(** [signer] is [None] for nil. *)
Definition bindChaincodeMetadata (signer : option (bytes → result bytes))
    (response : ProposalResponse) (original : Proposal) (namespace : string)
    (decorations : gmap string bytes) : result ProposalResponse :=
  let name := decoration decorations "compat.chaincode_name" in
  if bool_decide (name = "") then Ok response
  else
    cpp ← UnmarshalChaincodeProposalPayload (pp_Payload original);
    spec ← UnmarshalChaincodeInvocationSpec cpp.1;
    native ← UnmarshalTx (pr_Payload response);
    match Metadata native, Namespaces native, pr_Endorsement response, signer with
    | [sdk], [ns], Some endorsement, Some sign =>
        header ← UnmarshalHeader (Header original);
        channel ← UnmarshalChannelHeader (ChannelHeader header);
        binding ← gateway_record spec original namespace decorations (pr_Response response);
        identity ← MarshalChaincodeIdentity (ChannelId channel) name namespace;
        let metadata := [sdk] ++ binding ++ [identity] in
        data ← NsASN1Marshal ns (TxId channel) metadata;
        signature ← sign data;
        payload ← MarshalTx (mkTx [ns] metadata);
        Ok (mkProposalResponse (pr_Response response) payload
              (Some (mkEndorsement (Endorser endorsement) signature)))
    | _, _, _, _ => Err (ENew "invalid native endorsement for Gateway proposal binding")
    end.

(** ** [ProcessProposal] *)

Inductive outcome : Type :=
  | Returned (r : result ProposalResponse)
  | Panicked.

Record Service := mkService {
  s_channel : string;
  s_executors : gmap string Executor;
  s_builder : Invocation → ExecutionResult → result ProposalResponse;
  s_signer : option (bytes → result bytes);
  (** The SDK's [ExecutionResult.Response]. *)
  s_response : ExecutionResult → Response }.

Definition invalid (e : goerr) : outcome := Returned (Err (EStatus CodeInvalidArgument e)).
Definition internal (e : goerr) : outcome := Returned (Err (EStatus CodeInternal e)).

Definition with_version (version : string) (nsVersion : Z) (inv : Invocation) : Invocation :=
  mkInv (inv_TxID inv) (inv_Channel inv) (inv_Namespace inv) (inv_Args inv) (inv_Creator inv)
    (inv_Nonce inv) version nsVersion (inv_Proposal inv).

**Problem statement**
What you return must match the data word for word.

**The completed task**
(** [signer] is [None] for nil. *)
Definition bindChaincodeMetadata (signer : option (bytes → result bytes))
    (response : ProposalResponse) (original : Proposal) (namespace : string)
    (decorations : gmap string bytes) : result ProposalResponse :=
  let name := decoration decorations "compat.chaincode_name" in
  if bool_decide (name = "") then Ok response
  else
    cpp ← UnmarshalChaincodeProposalPayload (pp_Payload original);
    spec ← UnmarshalChaincodeInvocationSpec cpp.1;
    native ← UnmarshalTx (pr_Payload response);
    match Metadata native, Namespaces native, pr_Endorsement response, signer with
    | [sdk], [ns], Some endorsement, Some sign =>
        header ← UnmarshalHeader (Header original);
        channel ← UnmarshalChannelHeader (ChannelHeader header);
        binding ← gateway_record spec original namespace decorations (pr_Response response);
        identity ← MarshalChaincodeIdentity (ChannelId channel) name namespace;
        let metadata := [sdk] ++ binding ++ [identity] in
        data ← NsASN1Marshal ns (TxId channel) metadata;
        signature ← sign data;
        payload ← MarshalTx (mkTx [ns] metadata);
        Ok (mkProposalResponse (pr_Response response) payload
              (Some (mkEndorsement (Endorser endorsement) signature)))
    | _, _, _, _ => Err (ENew "invalid native endorsement for Gateway proposal binding")
    end.

(** ** [ProcessProposal] *)

Inductive outcome : Type :=
  | Returned (r : result ProposalResponse)
  | Panicked.

Record Service := mkService {
  s_channel : string;
  s_executors : gmap string Executor;
  s_builder : Invocation → ExecutionResult → result ProposalResponse;
  s_signer : option (bytes → result bytes);
  (** The SDK's [ExecutionResult.Response]. *)
  s_response : ExecutionResult → Response }.

Definition invalid (e : goerr) : outcome := Returned (Err (EStatus CodeInvalidArgument e)).
Definition internal (e : goerr) : outcome := Returned (Err (EStatus CodeInternal e)).

Definition with_version (version : string) (nsVersion : Z) (inv : Invocation) : Invocation :=
  mkInv (inv_TxID inv) (inv_Channel inv) (inv_Namespace inv) (inv_Args inv) (inv_Creator inv)
    (inv_Nonce inv) version nsVersion (inv_Proposal inv).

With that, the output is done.